• [What to do]
The entries below are to be printed again word for word.

Excerpts from a dataset
(* ===== verification/CorpAction.v ===== *)
(** * CorpAction: corporate actions and their engine

    src/pkg/domain/corporate_action.go: the five kinds of corporate action
    with what each does to a position, and the engine that applies those
    whose ex-date has come, once each. Descriptions are left out; dates are
    those of UTC. *)

From stdpp Require Import base list strings gmap.
From Stdlib Require Import ZArith Lia.
From S2P Require Import Prelude GoMap GoFloat Domain GoSlice.

Open Scope Z_scope.

(** ** Actions *)

Inductive ActionType := ActionCashDividend | ActionBonusShare | ActionSplit | ActionRightsIssue | ActionPlacement.

Definition action_type_string (t : ActionType) : bytes :=
  match t with
  | ActionCashDividend => lit "cash_dividend" | ActionBonusShare => lit "bonus_share"
  | ActionSplit => lit "split" | ActionRightsIssue => lit "rights_issue" | ActionPlacement => lit "placement"
  end.

(** What distinguishes the five structs. *)
Inductive Terms :=
| CashDividend (cashPerShare : float64)
| BonusShare (bonusPer10 : float64)
| CorporateActionSplit (splitRatio : float64)
| RightsIssue (rightsPer10 rightsPricePerShare : float64)
| Placement (newShares pricePerShare : float64).

(** The dates and symbol they share. *)
Record CorporateAction := MkAction {
  ca_Symbol : bytes; ca_ExDate : Time; ca_RecordDate : Time; ca_PayDate : Time; ca_Terms : Terms
}.

Definition ca_Type (a : CorporateAction) : ActionType :=
  match ca_Terms a with
  | CashDividend _ => ActionCashDividend | BonusShare _ => ActionBonusShare
  | CorporateActionSplit _ => ActionSplit | RightsIssue _ _ => ActionRightsIssue
  | Placement _ _ => ActionPlacement
  end.

(** A position with more shares, its cost and its marks brought up to date. *)
Definition remark (hadPrice : bool) (p : Position.t) : Position.t :=
  if hadPrice then
    let marketValue := (Position.Quantity p * Position.CurrentPrice p)%f64 in
    Position.set_marks (Position.CurrentPrice p) marketValue
      (marketValue - Position.AvgCost p * Position.Quantity p)%f64 p
  else p.

Definition scale_position (ratio : float64) (pos : Position.t) : Position.t :=
  let p := Position.set_Quantity (Position.Quantity pos * ratio)%f64 pos in
  let p := if (Position.AvgCost pos >? f0)%f64
           then Position.set_AvgCost (Position.AvgCost pos / ratio)%f64 p else p in
  remark (Position.CurrentPrice pos >? f0)%f64 p.

Definition ten : float64 := f64_of_Z 10.

Definition ApplyDividend (cashPerShare : float64) (pos : Position.t) : Position.t * float64 :=
  if (Position.Quantity pos <=? f0)%f64 || (cashPerShare <=? f0)%f64 then (pos, f0)
  else (pos, (Position.Quantity pos * cashPerShare)%f64).

Definition ApplyBonus (bonusPer10 : float64) (pos : Position.t) : Position.t * float64 :=
  if (Position.Quantity pos <=? f0)%f64 || (bonusPer10 <=? f0)%f64 then (pos, f0)
  else (scale_position (f1 + bonusPer10 / ten)%f64 pos, f0).

Definition ApplySplit (splitRatio : float64) (pos : Position.t) : Position.t * float64 :=
  if (Position.Quantity pos <=? f0)%f64 || (splitRatio <=? f0)%f64 then (pos, f0)
  else (scale_position splitRatio pos, f0).

(** The method of the interface; rights not paid for and placements leave the
    position. *)
Definition Apply (a : CorporateAction) (pos : Position.t) : Position.t * float64 :=
  match ca_Terms a with
  | CashDividend cashPerShare => ApplyDividend cashPerShare pos
  | BonusShare bonusPer10 => ApplyBonus bonusPer10 pos
  | CorporateActionSplit splitRatio => ApplySplit splitRatio pos
  | RightsIssue _ _ => (pos, f0)
  | Placement _ _ => (pos, f0)
  end.

(** A rights issue the holder pays for. *)
Definition ApplyPaid (rightsPer10 price : float64) (pos : Position.t) : Position.t * float64 :=
  if (Position.Quantity pos <=? f0)%f64 || (rightsPer10 <=? f0)%f64 || (price <=? f0)%f64 then (pos, f0)
  else
    let ratio := (rightsPer10 / ten)%f64 in
    let newShares := (Position.Quantity pos * ratio)%f64 in
    let cost := (newShares * price)%f64 in
    let q := (Position.Quantity pos + newShares)%f64 in
    let p := Position.set_Quantity q pos in
    let p := if (q >? f0)%f64
             then Position.set_AvgCost ((Position.AvgCost pos * Position.Quantity pos + cost) / q)%f64 p else p in
    (remark (Position.CurrentPrice pos >? f0)%f64 p, fneg cost).

Definition ExRefPrice (rightsPer10 price prevClose : float64) : float64 :=
  if (rightsPer10 <=? f0)%f64 || (prevClose <=? f0)%f64 then prevClose
  else
    let ratio := (rightsPer10 / ten)%f64 in
    ((prevClose + price * ratio) / (f1 + ratio))%f64.

(** ** The engine *)

Definition actionKey (a : CorporateAction) : bytes :=
  ca_Symbol a ++ lit ":" ++ format_date (ca_ExDate a) ++ lit ":" ++ action_type_string (ca_Type a).

Definition actionApplyOrder (t : ActionType) : Z :=
  match t with
  | ActionSplit => 0 | ActionBonusShare => 1 | ActionRightsIssue => 2 | ActionCashDividend => 3
  | ActionPlacement => 4
  end.

(** The engine's log of applied keys; a missing log reads as an empty one. *)
Definition NewActionEngine : gmap bytes bool := ∅.
Definition MarkApplied (a : CorporateAction) (log : gmap bytes bool) : gmap bytes bool :=
  <[actionKey a := true]> log.
Definition IsApplied (a : CorporateAction) (log : gmap bytes bool) : bool := default false (log !! actionKey a).

Inductive SkipReason := no_position | ex_date_in_future | already_applied.

(** One action's outcome: skipped, or the position it was given, the position
    it left and the cash. *)
Inductive ApplyResult :=
| Skipped (why : SkipReason)
| Applied (old new : Position.t) (cashDelta : float64).

Record ApplyOutcome := MkOutcome { oc_Action : CorporateAction; oc_Result : ApplyResult }.

Record apply_state := MkApply {
  ap_positions : list Position.t; ap_cash : float64; ap_log : gmap bytes bool; ap_outcomes : list ApplyOutcome
}.

Definition action_before (a b : CorporateAction) : bool :=
  if negb (ca_ExDate a =? ca_ExDate b) then Before (ca_ExDate a) (ca_ExDate b)
  else actionApplyOrder (ca_Type a) <? actionApplyOrder (ca_Type b).

(** The index of a symbol's position; the last of several. *)
Definition posBySymbol (positions : list Position.t) : gmap bytes nat :=
  foldl (fun m x => <[Position.Symbol x.2 := x.1]> m) ∅ (imap pair positions).

Definition apply_one (asOf : Time) (positions : list Position.t) (index : gmap bytes nat)
    (s : apply_state) (act : CorporateAction) : apply_state :=
  let skip log why := MkApply (ap_positions s) (ap_cash s) log (ap_outcomes s ++ [MkOutcome act (Skipped why)]) in
  match index !! ca_Symbol act with
  | None => skip (MarkApplied act (ap_log s)) no_position
  | Some idx =>
      if asOf <? ca_ExDate act then skip (ap_log s) ex_date_in_future
      else if IsApplied act (ap_log s) then skip (ap_log s) already_applied
      else match ap_positions s !! idx, positions !! idx with
           | Some pos, Some old =>
               let '(new, cashDelta) := Apply act pos in
               MkApply (<[idx := new]> (ap_positions s)) (ap_cash s + cashDelta)%f64 (MarkApplied act (ap_log s))
                 (ap_outcomes s ++ [MkOutcome act (Applied old new cashDelta)])
           | _, _ => s (* no index of the map is out of range *)
           end
  end.

Section Engine.
Context `{!SliceSort}.

Definition ApplyAll (asOf : Time) (positions : list Position.t) (actions : list CorporateAction)
    (log : gmap bytes bool) : apply_state :=
  foldl (apply_one asOf positions (posBySymbol positions)) (MkApply positions f0 log [])
    (Slice action_before actions).

End Engine.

• [Task output]
(* ===== verification/CorpAction.v ===== *)
(** * CorpAction: corporate actions and their engine

    src/pkg/domain/corporate_action.go: the five kinds of corporate action
    with what each does to a position, and the engine that applies those
    whose ex-date has come, once each. Descriptions are left out; dates are
    those of UTC. *)

From stdpp Require Import base list strings gmap.
From Stdlib Require Import ZArith Lia.
From S2P Require Import Prelude GoMap GoFloat Domain GoSlice.

Open Scope Z_scope.

(** ** Actions *)

Inductive ActionType := ActionCashDividend | ActionBonusShare | ActionSplit | ActionRightsIssue | ActionPlacement.

Definition action_type_string (t : ActionType) : bytes :=
  match t with
  | ActionCashDividend => lit "cash_dividend" | ActionBonusShare => lit "bonus_share"
  | ActionSplit => lit "split" | ActionRightsIssue => lit "rights_issue" | ActionPlacement => lit "placement"
  end.

(** What distinguishes the five structs. *)
Inductive Terms :=
| CashDividend (cashPerShare : float64)
| BonusShare (bonusPer10 : float64)
| CorporateActionSplit (splitRatio : float64)
| RightsIssue (rightsPer10 rightsPricePerShare : float64)
| Placement (newShares pricePerShare : float64).

(** The dates and symbol they share. *)
Record CorporateAction := MkAction {
  ca_Symbol : bytes; ca_ExDate : Time; ca_RecordDate : Time; ca_PayDate : Time; ca_Terms : Terms
}.

Definition ca_Type (a : CorporateAction) : ActionType :=
  match ca_Terms a with
  | CashDividend _ => ActionCashDividend | BonusShare _ => ActionBonusShare
  | CorporateActionSplit _ => ActionSplit | RightsIssue _ _ => ActionRightsIssue
  | Placement _ _ => ActionPlacement
  end.

(** A position with more shares, its cost and its marks brought up to date. *)
Definition remark (hadPrice : bool) (p : Position.t) : Position.t :=
  if hadPrice then
    let marketValue := (Position.Quantity p * Position.CurrentPrice p)%f64 in
    Position.set_marks (Position.CurrentPrice p) marketValue
      (marketValue - Position.AvgCost p * Position.Quantity p)%f64 p
  else p.

Definition scale_position (ratio : float64) (pos : Position.t) : Position.t :=
  let p := Position.set_Quantity (Position.Quantity pos * ratio)%f64 pos in
  let p := if (Position.AvgCost pos >? f0)%f64
           then Position.set_AvgCost (Position.AvgCost pos / ratio)%f64 p else p in
  remark (Position.CurrentPrice pos >? f0)%f64 p.

Definition ten : float64 := f64_of_Z 10.

Definition ApplyDividend (cashPerShare : float64) (pos : Position.t) : Position.t * float64 :=
  if (Position.Quantity pos <=? f0)%f64 || (cashPerShare <=? f0)%f64 then (pos, f0)
  else (pos, (Position.Quantity pos * cashPerShare)%f64).

Definition ApplyBonus (bonusPer10 : float64) (pos : Position.t) : Position.t * float64 :=
  if (Position.Quantity pos <=? f0)%f64 || (bonusPer10 <=? f0)%f64 then (pos, f0)
  else (scale_position (f1 + bonusPer10 / ten)%f64 pos, f0).

Definition ApplySplit (splitRatio : float64) (pos : Position.t) : Position.t * float64 :=
  if (Position.Quantity pos <=? f0)%f64 || (splitRatio <=? f0)%f64 then (pos, f0)
  else (scale_position splitRatio pos, f0).

(** The method of the interface; rights not paid for and placements leave the
    position. *)
Definition Apply (a : CorporateAction) (pos : Position.t) : Position.t * float64 :=
  match ca_Terms a with
  | CashDividend cashPerShare => ApplyDividend cashPerShare pos
  | BonusShare bonusPer10 => ApplyBonus bonusPer10 pos
  | CorporateActionSplit splitRatio => ApplySplit splitRatio pos
  | RightsIssue _ _ => (pos, f0)
  | Placement _ _ => (pos, f0)
  end.

(** A rights issue the holder pays for. *)
Definition ApplyPaid (rightsPer10 price : float64) (pos : Position.t) : Position.t * float64 :=
  if (Position.Quantity pos <=? f0)%f64 || (rightsPer10 <=? f0)%f64 || (price <=? f0)%f64 then (pos, f0)
  else
    let ratio := (rightsPer10 / ten)%f64 in
    let newShares := (Position.Quantity pos * ratio)%f64 in
    let cost := (newShares * price)%f64 in
    let q := (Position.Quantity pos + newShares)%f64 in
    let p := Position.set_Quantity q pos in
    let p := if (q >? f0)%f64
             then Position.set_AvgCost ((Position.AvgCost pos * Position.Quantity pos + cost) / q)%f64 p else p in
    (remark (Position.CurrentPrice pos >? f0)%f64 p, fneg cost).

Definition ExRefPrice (rightsPer10 price prevClose : float64) : float64 :=
  if (rightsPer10 <=? f0)%f64 || (prevClose <=? f0)%f64 then prevClose
  else
    let ratio := (rightsPer10 / ten)%f64 in
    ((prevClose + price * ratio) / (f1 + ratio))%f64.

(** ** The engine *)

Definition actionKey (a : CorporateAction) : bytes :=
  ca_Symbol a ++ lit ":" ++ format_date (ca_ExDate a) ++ lit ":" ++ action_type_string (ca_Type a).

Definition actionApplyOrder (t : ActionType) : Z :=
  match t with
  | ActionSplit => 0 | ActionBonusShare => 1 | ActionRightsIssue => 2 | ActionCashDividend => 3
  | ActionPlacement => 4
  end.

(** The engine's log of applied keys; a missing log reads as an empty one. *)
Definition NewActionEngine : gmap bytes bool := ∅.
Definition MarkApplied (a : CorporateAction) (log : gmap bytes bool) : gmap bytes bool :=
  <[actionKey a := true]> log.
Definition IsApplied (a : CorporateAction) (log : gmap bytes bool) : bool := default false (log !! actionKey a).

Inductive SkipReason := no_position | ex_date_in_future | already_applied.

(** One action's outcome: skipped, or the position it was given, the position
    it left and the cash. *)
Inductive ApplyResult :=
| Skipped (why : SkipReason)
| Applied (old new : Position.t) (cashDelta : float64).

Record ApplyOutcome := MkOutcome { oc_Action : CorporateAction; oc_Result : ApplyResult }.

Record apply_state := MkApply {
  ap_positions : list Position.t; ap_cash : float64; ap_log : gmap bytes bool; ap_outcomes : list ApplyOutcome
}.

Definition action_before (a b : CorporateAction) : bool :=
  if negb (ca_ExDate a =? ca_ExDate b) then Before (ca_ExDate a) (ca_ExDate b)
  else actionApplyOrder (ca_Type a) <? actionApplyOrder (ca_Type b).

(** The index of a symbol's position; the last of several. *)
Definition posBySymbol (positions : list Position.t) : gmap bytes nat :=
  foldl (fun m x => <[Position.Symbol x.2 := x.1]> m) ∅ (imap pair positions).

Definition apply_one (asOf : Time) (positions : list Position.t) (index : gmap bytes nat)
    (s : apply_state) (act : CorporateAction) : apply_state :=
  let skip log why := MkApply (ap_positions s) (ap_cash s) log (ap_outcomes s ++ [MkOutcome act (Skipped why)]) in
  match index !! ca_Symbol act with
  | None => skip (MarkApplied act (ap_log s)) no_position
  | Some idx =>
      if asOf <? ca_ExDate act then skip (ap_log s) ex_date_in_future
      else if IsApplied act (ap_log s) then skip (ap_log s) already_applied
      else match ap_positions s !! idx, positions !! idx with
           | Some pos, Some old =>
               let '(new, cashDelta) := Apply act pos in
               MkApply (<[idx := new]> (ap_positions s)) (ap_cash s + cashDelta)%f64 (MarkApplied act (ap_log s))
                 (ap_outcomes s ++ [MkOutcome act (Applied old new cashDelta)])
           | _, _ => s (* no index of the map is out of range *)
           end
  end.

Section Engine.
Context `{!SliceSort}.

Definition ApplyAll (asOf : Time) (positions : list Position.t) (actions : list CorporateAction)
    (log : gmap bytes bool) : apply_state :=
  foldl (apply_one asOf positions (posBySymbol positions)) (MkApply positions f0 log [])
    (Slice action_before actions).

End Engine.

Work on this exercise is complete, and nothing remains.